The exhibition narrative starts from Kretschmann’s glass sheet as a blank page, it mirrors the gallery space and a story happened there, by so, introducing the resonance of the works with each other.
They complement in the second room the written format, filled with very minute letters on thin transparent paper with Doepfner’s work “But where are you tonight, sweet Mary II” and with the narratives of the works that activate through a sort of alchemy of materials or concepts past experiences in new configurations in the present: an ideology surpassed in the work “Braciere-Colosseo Quadrato” by Topolovac, the bronze cast of the “Calco della Storia” by Diodato, the constellations of aspirin leaking from black holes in Schönfeld's photographic work, the phenomenological painting of both Lergon and Stamkopoulos, the landscape veiled by a smoke bomb in Lachauer's photography, closes Vettor Pisani's “Pietra Filosofale”, suspended in space, towards which all works resurface as an ideal circle, for the essentiality of the process and authoritativeness as well for the conceptual and philosophical connotation of their research aimed at questioning the present.

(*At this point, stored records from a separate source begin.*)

(** A round of the loop after bmap(): the bytes are copied into the block and
    the block is logged. *)
Lemma writei_round (A : Type) (k0 k : K A) s d bs view ip i src data m b o :
  tx [] s d bs view -> inode_is s ip i -> supplies ip s src data -> (m <= length data)%nat ->
  0 <= b < 2 ^ 31 -> ~ (start <= b < start + lsize) -> Z.of_nat (length bs) < lsize - 1 ->
  exists s', (let* i := get_inode ip in
      let* bp := bread (i_dev i) b in
      let* r := either_copyin src (Z.of_nat m) in
      mod_data bp (fun d => wrb d o r.2) ;;
      if r.1 =? -1 then brelse bp ;; k0 else log_write bp ;; brelse bp ;; k)%M (mkWorld s e) = k (mkWorld s' e) /\
    tx [] s' d (absorb bs b) (zset view b (wrb (view b) o (take m data))) /\ tframe s s' /\ k_writes s' = k_writes s.
Proof.
  intros X Hi [Hs0 Hsrc] Hm Hb Hlog Hl. pose proof (tx_room _ _ _ _ _ _ _ _ _ _ X) as R.
  destruct (tx_bread _ _ _ _ _ e [] s d bs view b X) as (bp & s1 & E1 & X1 & F1 & W1); [set_solver|cbn; lia|].
  pose proof (Hsrc s1 (fframe_tframe ip _ _ F1) O m Hm) as E2. rewrite drop_0 in E2.
  destruct (tx_update _ _ _ _ _ e [] s1 d bs view b bp (fun d => wrb d o (take m data)) X1 Hb Hlog Hl) as (s2 & E3 & X2 & F2 & W2).
  exists s2. split_and!; [|exact X2|by eapply tframe_trans|congruence].
  rewrite (bind_ok _ _ _ _ _ (get_inode_ok _ _ _ e (proj1 Hi))), (proj2 Hi), (bind_ok _ _ _ _ _ E1).
  change (Z.of_nat 0) with 0 in E2. rewrite Hs0 in E2. run E2. cbn [fst snd]. change (0 =? -1) with false. cbn iota. apply (E3 A (fun _ => k)).
Qed.

Lemma writei_loop_done f ip src off n s i data d bs view q :
  tx [] s d bs view -> inode_is s ip i -> file_ok view (i_addrs i) -> fs_ok view -> Z.of_nat (length data) = n - n ->
  exists s' bs' view' addrs', writei_loop (S f) ip src off n n (mkWorld s e) = Ok (n, off + (n - n)) (mkWorld s' e) /\
    tx [] s' d bs' view' /\ inode_is s' ip (i <| i_addrs := addrs' |>) /\
    wrote view (i_addrs i) view' addrs' off data /\ (length bs' <= length bs + 6 * q)%nat /\
    fframe ip s s' /\ k_writes s' = k_writes s.
Proof.
  intros X Hi Hfo Hfs Hlen. exists s, bs, view, (i_addrs i). cbn [writei_loop]. replace (n <? n) with false by lia.
  rewrite same_addrs, Z.sub_diag, Z.add_0_r in *. destruct data; [|cbn in Hlen; lia].
  split_and!; auto; [by apply wrote_nothing|lia|apply fframe_refl].
Qed.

The narrative is a dialogue of the artist's works and thoughts with the surroundings, triggering an osmosis between life, art and their searched dimensions.

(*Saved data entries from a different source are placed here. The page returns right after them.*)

(* ===== verification/Inodes.v ===== *)
(** The table of inodes in memory: iget(), idup(), ilock(), iunlock() and iput()
    of kernel/fs.c.

    [inodes] relates the table to an abstract state: how many references there
    are to each inode number ([ref]), which inodes are locked ([lck]), and that
    what the table caches of an inode is what the disk blocks hold of it.  Each
    operation is then a change of that state. *)

From S2P Require Import Prelude Layout Kernel Sched Bio Log Fs Ring Cache Crash LogProof Transaction FsAlloc FsFile FsWrite.

(** ** One entry of the table *)

Lemma mod_inode_at ip f i s e : k_inodes s !! ip = Some i ->
  mod_inode ip f (mkWorld s e) = Ok tt (mkWorld (s <| k_inodes := <[ip := f i]> (k_inodes s) |>) e).
Proof.
  intros H. rewrite (mod_inode_ok _ _ _ _ _ H). do 2 f_equal. unfold upd, upd_k_inodes. f_equal. by apply list_alter_insert.
Qed.

Section Steps.
Context (me : nat) (pid : Z) (e : list (kernel -> kernel)).

Lemma iacquiresleep_free ip i s : proc_ctx s me pid -> k_inodes s !! ip = Some i -> sl_locked (i_lock i) = false ->
  acquiresleep (SlInode ip) (mkWorld s e) =
  Ok tt (mkWorld (s <| k_inodes := <[ip := i <| i_lock := mkSleeplock true pid |>]> (k_inodes s) |>) e).
Proof.
  intros [Hc Hh Hl Hm] Hi Hf. unfold acquiresleep. kstep. eapply run_bind.
  { unfold waiting. cbn [w_env length kmod acquiresleep_loop get_sl]. apply run_assoc.
    eapply run_bind; [by apply get_inode_ok|]. kstep. rewrite Hf. reflexivity. }
  cbn [mod_sl sl_spin]. eapply run_bind; [by apply mod_inode_at|]. eapply run_bind; [by eapply mypid_ok|].
  eapply run_bind; [eapply mod_inode_at; cbn; apply list_lookup_insert_eq, (lookup_lt_Some _ _ _ Hi)|].
  rewrite release_ok by held_side. f_equal. unfold kmod. f_equal. cbn -[filter].
  destruct i as [? ? ? [] ? ? ? ? ? ? ?]. kstate.
  - by apply filter_lock_cons; set_solver.
  - by rewrite list_insert_insert_eq.
Qed.

Lemma iholdingsleep_mine ip i s : proc_ctx s me pid -> k_inodes s !! ip = Some i -> i_lock i = mkSleeplock true pid ->
  holdingsleep (SlInode ip) (mkWorld s e) = Ok true (mkWorld s e).
Proof.
  intros [Hc Hh Hl Hm] Hi Hk. unfold holdingsleep. kstep. cbn [get_sl sl_spin].
  kstep. eapply run_bind; [by apply get_inode_ok|]. kstep. rewrite Hk. cbn [sl_locked].
  kstep. eapply run_bind; [by eapply mypid_ok|]. kstep. cbn [sl_pid]. rewrite Z.eqb_refl.
  kstep. unfold ret. f_equal. kstate. by apply filter_lock_cons; set_solver.
Qed.

Lemma ireleasesleep_ok ip i s : proc_ctx s me pid -> k_inodes s !! ip = Some i ->
  releasesleep (SlInode ip) (mkWorld s e) =
  Ok tt (mkWorld (s <| k_inodes := <[ip := i <| i_lock := mkSleeplock false 0 |>]> (k_inodes s) |>
    <| k_procs ::= woken (ChInodeLock ip) me |>) e).
Proof.
  intros [Hc Hh Hl Hm] Hi. unfold releasesleep. kstep. cbn [sl_spin sl_chan mod_sl].
  eapply run_bind; [by apply mod_inode_at|].
  eapply run_bind; [apply (wakeup_ok _ _ me); cbn; rewrite ?Hh; auto; set_solver|].
  rewrite release_ok by held_side. f_equal. destruct i as [? ? ? [] ? ? ? ? ? ? ?]. kstate.
  by apply filter_lock_cons; set_solver.
Qed.
End Steps.

(** ** Scanning the table *)

Definition imatch (dev inum : Z) (i : inode) : bool := (0 <? i_ref i) && (i_dev i =? dev) && (i_inum i =? inum).

Lemma iget_scan_hit dev inum l : forall n empty k i, l !! k = Some i -> imatch dev inum i = true ->
  (forall j i', l !! j = Some i' -> imatch dev inum i' = true -> j = k) ->
  exists x, iget_scan l n dev inum empty = (Some (n + k)%nat, x).
Proof.
  induction l as [|h l IH]; intros n empty k i Hk Hm Hu; [done|]. cbn [iget_scan]. fold (imatch dev inum h).
  destruct (imatch dev inum h) eqn:E.
  - rewrite <- (Hu O h eq_refl E), Nat.add_0_r. eauto.
  - destruct k as [|k]; [injection Hk as ->; congruence|]. rewrite Nat.add_succ_r, <- Nat.add_succ_l. eapply IH; eauto.
    intros j i' Hj Hj'. specialize (Hu (S j) i' Hj Hj'). lia.
Qed.

Lemma iget_scan_miss dev inum l : forall n empty, (forall j i', l !! j = Some i' -> imatch dev inum i' = false) ->
  iget_scan l n dev inum empty = (None, match empty with Some k => Some k | None => (fun p => (n + p.1)%nat) <$> list_find (fun i => i_ref i = 0) l end).
Proof.
  induction l as [|h l IH]; intros n empty Hn; [by destruct empty|]. cbn [iget_scan]. fold (imatch dev inum h).
  rewrite (Hn O h eq_refl), IH by (intros j i' Hj; apply (Hn (S j) i' Hj)). f_equal. destruct empty as [k|]; [done|].
  cbn [list_find]. destruct (Z.eqb_spec (i_ref h) 0) as [E|E].
  - rewrite decide_True by done. cbn. f_equal. lia.
  - rewrite decide_False by done. destruct (list_find _ l) as [[k i]|]; cbn; [f_equal; lia|done].
Qed.

(** ** The table as a whole *)

(** The inode on the disk. *)
Definition ondisk (sb : superblock) (view : Z -> block) (inum : Z) : dinode := dip_read (view (IBLOCK inum sb)) (dip_off inum).

Section Table.
Context (pid dev : Z) (sb : superblock) (view : Z -> block).

(** An entry, when there are [ref] references to each inode and those in [lck]
    are locked. *)
Definition ient_ok (ref : Z -> Z) (lck : Z -> bool) (i : inode) : Prop :=
  if decide (i_ref i = 0) then sl_locked (i_lock i) = false
  else i_dev i = dev /\ i_ref i = ref (i_inum i) /\ (i_valid i = true -> dinode_of i = ondisk sb view (i_inum i)) /\
    if lck (i_inum i) then i_lock i = mkSleeplock true pid /\ i_valid i = true else sl_locked (i_lock i) = false.

Record inodes (t : list inode) (ref : Z -> Z) (lck : Z -> bool) : Prop := {
  nt_len : length t = NINODE;
  nt_ent k i : t !! k = Some i -> ient_ok ref lck i;
  nt_uniq j k i i' : t !! j = Some i -> t !! k = Some i' -> i_ref i <> 0 -> i_ref i' <> 0 -> i_inum i = i_inum i' -> j = k;
  nt_ref inum : ref inum <> 0 -> exists k i, t !! k = Some i /\ i_ref i <> 0 /\ i_inum i = inum;
  nt_range inum : 0 <= ref inum < 2 ^ 31 - 1;
  nt_lck inum : lck inum = true -> ref inum <> 0;
}.

Lemma inodes_ext t ref lck ref' lck' : inodes t ref lck -> (forall x, ref' x = ref x) -> (forall x, lck' x = lck x) -> inodes t ref' lck'.
Proof.
  intros [N1 N2 N3 N4 N5 N6] Hr Hl. split; auto.
  - intros k i Hk. specialize (N2 k i Hk). unfold ient_ok in *. by rewrite Hr, Hl.
  - intros inum. rewrite Hr. auto.
  - intros inum. by rewrite Hr.
  - intros inum. rewrite Hl, Hr. auto.
Qed.

(** The entry [k] is or becomes the one of [inum]. *)
Lemma inodes_insert t ref lck k i i' inum r b : inodes t ref lck -> t !! k = Some i ->
  (i_ref i <> 0 /\ i_inum i = inum \/ i_ref i = 0 /\ ref inum = 0) ->
  i_inum i' = inum -> i_ref i' = r -> 0 <= r < 2 ^ 31 - 1 -> (b = true -> r <> 0) ->
  ient_ok (zset ref inum r) (zset lck inum b) i' ->
  inodes (<[k := i']> t) (zset ref inum r) (zset lck inum b).
Proof.
  intros [N1 N2 N3 N4 N5 N6] Hk Hc Hi Hr Hrange Hb Hok.
  assert (forall j i'', t !! j = Some i'' -> j <> k -> i_ref i'' <> 0 -> i_inum i'' <> inum) as Hoth.
  { intros j i'' Hj Hne H0 He. destruct Hc as [[C1 C2]|[C1 C2]]; [apply Hne; eapply N3; eauto; congruence|].
    specialize (N2 j i'' Hj). unfold ient_ok in N2. rewrite decide_False in N2 by done. destruct N2 as (_ & E & _). congruence. }
  assert (forall j i'', <[k := i']> t !! j = Some i'' -> j = k /\ i'' = i' \/ j <> k /\ t !! j = Some i'') as Hin.
  { intros j i'' [(-> & <- & _)|[? ?]]%list_lookup_insert_Some; auto. }
  split.
  - by rewrite length_insert.
  - intros j i'' [[-> ->]|[Hne Hj]]%Hin; [done|]. pose proof (N2 j i'' Hj) as Hj'. unfold ient_ok in *.
    case_decide as E0; [done|]. rewrite !zset_ne by eauto. done.
  - intros j j' a a' [[-> ->]|[Hne Hj]]%Hin [[-> ->]|[Hne' Hj']]%Hin Ha Ha' E; [done|..|by eapply N3].
    + exfalso. eapply (Hoth j' a'); eauto. congruence.
    + exfalso. eapply (Hoth j a); eauto. congruence.
  - intros x Hx. destruct (decide (x = inum)) as [->|Hne].
    + rewrite zset_eq in Hx. exists k, i'. rewrite list_lookup_insert_eq by (by eapply lookup_lt_Some). split_and!; congruence.
    + rewrite zset_ne in Hx by done. destruct (N4 x Hx) as (j & a & Ha & Ha0 & Hax). exists j, a. split_and!; [|done|done].
      rewrite list_lookup_insert_ne; [done|]. intros <-. destruct Hc as [[C1 C2]|[C1 C2]]; congruence.
  - intros x. unfold zset. destruct (x =? inum); auto.
  - intros x. unfold zset. destruct (x =? inum); auto.
Qed.

(** The entry of a referenced inode. *)
Definition cached (t : list inode) (k : nat) (inum : Z) : Prop := exists i, t !! k = Some i /\ i_ref i <> 0 /\ i_inum i = inum.

Lemma cached_ent t ref lck k inum : inodes t ref lck -> cached t k inum -> exists i, t !! k = Some i /\ i_inum i = inum /\ i_dev i = dev /\
  i_ref i = ref inum /\ 0 < i_ref i < 2 ^ 31 - 1 /\ (i_valid i = true -> dinode_of i = ondisk sb view inum) /\
  if lck inum then i_lock i = mkSleeplock true pid /\ i_valid i = true else sl_locked (i_lock i) = false.
Proof.
  intros N (i & Hk & H0 & Hi). exists i. pose proof (nt_ent _ _ _ N k i Hk) as Hok. unfold ient_ok in Hok. rewrite decide_False, Hi in Hok by done.
  destruct Hok as (D1 & D2 & D3 & D4). pose proof (nt_range _ _ _ N inum). split_and!; auto; lia.
Qed.

(** With few inodes in use there is a free entry. *)
Lemma inodes_free t ref lck l : inodes t ref lck -> (forall inum, ref inum <> 0 -> inum ∈ l) -> (length l < NINODE)%nat ->
  exists k i, list_find (fun i => i_ref i = 0) t = Some (k, i).
Proof.
  intros N Hl Hlen. destruct (list_find (fun i => i_ref i = 0) t) as [[k i]|] eqn:E; [eauto|exfalso].
  apply list_find_None in E. assert (i_inum <$> t ⊆+ l) as Hs%submseteq_length.
  { apply NoDup_submseteq.
    - apply NoDup_alt. intros j k x Hj Hk. apply list_lookup_fmap_Some in Hj as (i & -> & Hj), Hk as (i' & E' & Hk).
      rewrite Forall_lookup in E. eapply (nt_uniq _ _ _ N); eauto.
    - intros x Hx. apply list_elem_of_fmap in Hx as (i & -> & Hi). apply list_elem_of_lookup in Hi as [k Hk]. apply Hl.
      rewrite Forall_lookup in E. specialize (E k i Hk). pose proof (nt_ent _ _ _ N k i Hk) as Hok. unfold ient_ok in Hok.
      rewrite decide_False in Hok by done. destruct Hok as (_ & <- & _). done. }
  rewrite length_fmap, (nt_len _ _ _ N) in Hs. lia.
Qed.
End Table.

(** ** The operations *)

Section Ops.
Context (me : nat) (pid dev start lsize : Z) (e : list (kernel -> kernel)) (sb : superblock).

Abbreviation tx := (tx_in me pid dev start lsize).
Abbreviation inodes := (inodes pid dev sb).
Abbreviation ondisk := (ondisk sb).

(** Inside a transaction, with the inode table. *)
Record fsys (s : kernel) (d : Z -> block) (bs : list Z) (view : Z -> block) (ref : Z -> Z) (lck : Z -> bool) : Prop := {
  fy_tx : tx [] s d bs view;
  fy_sb : k_sb s = sb;
  fy_in : inodes view (k_inodes s) ref lck;
}.

Lemma fsys_ctx s d bs view ref lck : fsys s d bs view ref lck -> proc_ctx s me pid.
Proof. intros [T _ _]. apply (ca_ctx _ _ _ _ _ _ _ (ts_cache _ _ _ _ _ _ _ _ _ _ T)). Qed.

Lemma fsys_ext s d bs view ref lck ref' lck' : fsys s d bs view ref lck -> (forall x, ref' x = ref x) -> (forall x, lck' x = lck x) ->
  fsys s d bs view ref' lck'.
Proof. intros [F1 F2 F3] Hr Hl. split; auto. by eapply inodes_ext. Qed.

Lemma fsys_tframe s s' d bs view ref lck : fsys s d bs view ref lck -> tx [] s' d bs view -> tframe s s' -> fsys s' d bs view ref lck.
Proof. intros [F1 F2 F3] T F. split; [done|by rewrite (tframe_sb _ _ F)|by rewrite (tframe_inodes _ _ F)]. Qed.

The distinct characteristic of this conceptual and narrative art is to identify the object in the making process, overcoming its traditional dichotomy of the object with the subject.
The artist and the viewer are involved in the same position, which devolves into a singular interpretation.
In conceptual art starting from the 1960s and 1970s, experimental practices with the written word gave rise to body performances according to the proportion word: page = action: reality (Mario Diacono, “Vito Acconci. Dal testo-azione al corpo come testo”, 1975).
In the traced path of the displayed works, this specific passage can be found in the work of Baldo Diodato, in the idea that it could be practicable and habitable ("Cubi Scomponibili", 1967) and realised by the viewer who walks in the "space-time" of the work (“Sculture Viventi”, 1974).
At the same time, in Italy in the Seventies conceptual art was pervaded with a critical and prophetic climate through artists such as Vettor Pisani and Gino De Dominicis (“Lo Scorrevole” by Vettor Pisani, “Gino De Dominicis vi guarda”, Documenta Kassel 1972 ).
Today, the contemporary conceptual research displayed in the exhibition, in their inter- and multi-disciplinary nature, develops the narrative element through a more integrated relationship between language, media and contexts that could convey complex themes into society.
Getting in touch with other languages - among these are those of science, anthropology, archaeology and philosophy - art involves the whole of human existence and its meaning in a relational sight.
To sum up, the overall exhibition narrative aims to highlight a perpetual new form of society languages that redefine the borders of representativeness through conceptual functioning, forging both the individual and the world.